Lawyer Who Sued Big Lots Over Coffee Labeling Has ‘Dubious Modus Operandi,’ Federal Judge Says

A federal judge in Florida has ordered food-labeling lawyer Spencer Sheehan to be jointly liable with the plaintiff for his opponent’s statutory attorney fees and costs as a sanction for litigation conduct that included filing the repeat claim. Sheehan has filed over 500 consumer suits over allegedly false and misleading labels between January 2020 and April 2023, targeting claims about olive oil in mayonnaise, vanilla in ice cream and other products, wash load numbers for laundry detergent, lime in tortilla chips, fudge in cookies, fruit in toaster pastries, and other labeling claims.

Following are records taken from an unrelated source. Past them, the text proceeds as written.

(* ===== verification/GoStd.v ===== *)
(** * The parts of Go's standard library the sensor uses on bytes and strings

    [bytes], [strings] and [encoding/binary] functions at the instances the
    source calls, as executable definitions, with the lemmas the components
    share.  A Go [string] and a [[]byte] are both [list byte]. *)

From Stdlib Require Import ZArith Lia.
From stdpp Require Import prelude list.
From S2P Require Import Prelude.

Local Open Scope Z_scope.

(** ** bytes *)

(** [bytes.IndexByte], [None] for -1. *)
Fixpoint IndexByte (b : list byte) (c : byte) : option Z :=
  match b with
  | [] => None
  | x :: b =>
      if decide (x = c) then Some 0
      else match IndexByte b c with Some i => Some (i + 1) | None => None end
  end.

(** [bytes.LastIndexByte], [None] for -1. *)
Fixpoint LastIndexByte (b : list byte) (c : byte) : option Z :=
  match b with
  | [] => None
  | x :: b =>
      match LastIndexByte b c with
      | Some i => Some (i + 1)
      | None => if decide (x = c) then Some 0 else None
      end
  end.

(** [bytes.TrimSuffix(b, []byte{c})]. *)
Definition TrimSuffixByte (b : list byte) (c : byte) : list byte :=
  match last b with
  | Some x => if decide (x = c) then removelast b else b
  | None => b
  end.

(** [bytes.Split(b, []byte{c})]: always at least one piece. *)
Fixpoint SplitByte (b : list byte) (c : byte) : list (list byte) :=
  match b with
  | [] => [[]]
  | x :: b =>
      if decide (x = c) then [] :: SplitByte b c
      else match SplitByte b c with
           | p :: ps => (x :: p) :: ps
           | [] => [[x]]
           end
  end.

(** The buffer with the pieces [ps] separated by [c]. *)
Fixpoint join_byte (c : byte) (ps : list (list byte)) : list byte :=
  match ps with
  | [] => []
  | [p] => p
  | p :: ps => p ++ c :: join_byte c ps
  end.

Lemma SplitByte_nonempty b c : SplitByte b c ≠ [].
Proof.
  destruct b as [|x b]; simpl; [done|].
  case_decide; [done|]. by destruct (SplitByte b c).
Qed.

Lemma SplitByte_free p c : c ∉ p -> SplitByte p c = [p].
Proof.
  induction p as [|x p IH]; intros Hp; simpl; [done|].
  apply not_elem_of_cons in Hp as [Hx Hp]. rewrite decide_False by congruence.
  by rewrite IH.
Qed.

Lemma SplitByte_app p c b : c ∉ p -> SplitByte (p ++ c :: b) c = p :: SplitByte b c.
Proof.
  induction p as [|x p IH]; intros Hp; simpl.
  - by rewrite decide_True.
  - apply not_elem_of_cons in Hp as [Hx Hp]. rewrite decide_False by congruence.
    by rewrite IH.
Qed.

(** Splitting undoes joining. *)
Lemma SplitByte_join c ps :
  ps ≠ [] -> Forall (fun p => c ∉ p) ps -> SplitByte (join_byte c ps) c = ps.
Proof.
  induction ps as [|p ps IH]; intros Hne Hall; [done|].
  apply Forall_cons in Hall as [Hp Hall]. destruct ps as [|q ps].
  - by apply SplitByte_free.
  - change (join_byte c (p :: q :: ps)) with (p ++ c :: join_byte c (q :: ps)).
    rewrite SplitByte_app by done. by rewrite IH.
Qed.

(** Joining undoes splitting, and no piece contains the separator. *)
Lemma join_SplitByte c b :
  join_byte c (SplitByte b c) = b /\ Forall (fun p => c ∉ p) (SplitByte b c).
Proof.
  induction b as [|x b [IH1 IH2]]; simpl; [split; [done|repeat constructor; set_solver]|].
  pose proof (SplitByte_nonempty b c) as Hne. case_decide as Hx.
  - subst x. destruct (SplitByte b c) as [|q qs] eqn:E; [done|].
    split; [by rewrite <- IH1|constructor; [set_solver|done]].
  - destruct (SplitByte b c) as [|q qs] eqn:E; [done|].
    apply Forall_cons in IH2 as [Hq Hqs]. split.
    + rewrite <- IH1. by destruct qs.
    + constructor; [set_solver|done].
Qed.

Lemma TrimSuffixByte_snoc b c : TrimSuffixByte (b ++ [c]) c = b.
Proof.
  unfold TrimSuffixByte. rewrite last_snoc, decide_True by done. apply removelast_last.
Qed.

Lemma TrimSuffixByte_other b c : last b ≠ Some c -> TrimSuffixByte b c = b.
Proof.
  unfold TrimSuffixByte. destruct (last b); [|done]. intros. by rewrite decide_False by congruence.
Qed.

Lemma IndexByte_free s c b : c ∉ s -> IndexByte (s ++ c :: b) c = Some (zlen s).
Proof.
  induction s as [|x s IH]; intros Hs; simpl.
  - by rewrite decide_True.
  - apply not_elem_of_cons in Hs as [Hx Hs]. rewrite decide_False by congruence.
    rewrite IH by done. rewrite zlen_cons. f_equal. lia.
Qed.

Lemma IndexByte_None s c : c ∉ s -> IndexByte s c = None.
Proof.
  induction s as [|x s IH]; intros Hs; simpl; [done|].
  apply not_elem_of_cons in Hs as [Hx Hs]. rewrite decide_False by congruence. by rewrite IH.
Qed.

Presnell tossed Sheehan’s case against Big Lots earlier this year after finding it would be “patently implausible that any reasonable consumer would be deceived by the product’s label.” Sheehan had previously filed a nearly identical suit in federal court for the Western District of New York that was dismissed because it was “based on a selective reading of the brewing instructions.” Presnell disagreed with Sheehan’s argument, stating that the frivolity Sheehan and his enablers inflict upon the judiciary and his defendants, carefully crafting his complaints so that when a judge in one district or division rules against him, he can ‘in good faith,’ refile the same or similar action elsewhere in hopes of achieving success.

Sheehan had also failed to apply for pro hac vice status, which allows out-of-state attorneys to participate in a suit in a jurisdiction in which they aren’t licensed. A PACER database indicates that Sheehan appeared in 29 cases in the U.S. District Court for the Middle District of Florida, but he filed pro hac vice motions in only two out of 24 cases in which he was directed to file them.

Presnell said requiring Sheehan to pay attorney fees would have a deterrent effect that will impose a financial cost for “intransigence.” The judge is also considering whether to sanction another lawyer working with Sheehan in the case.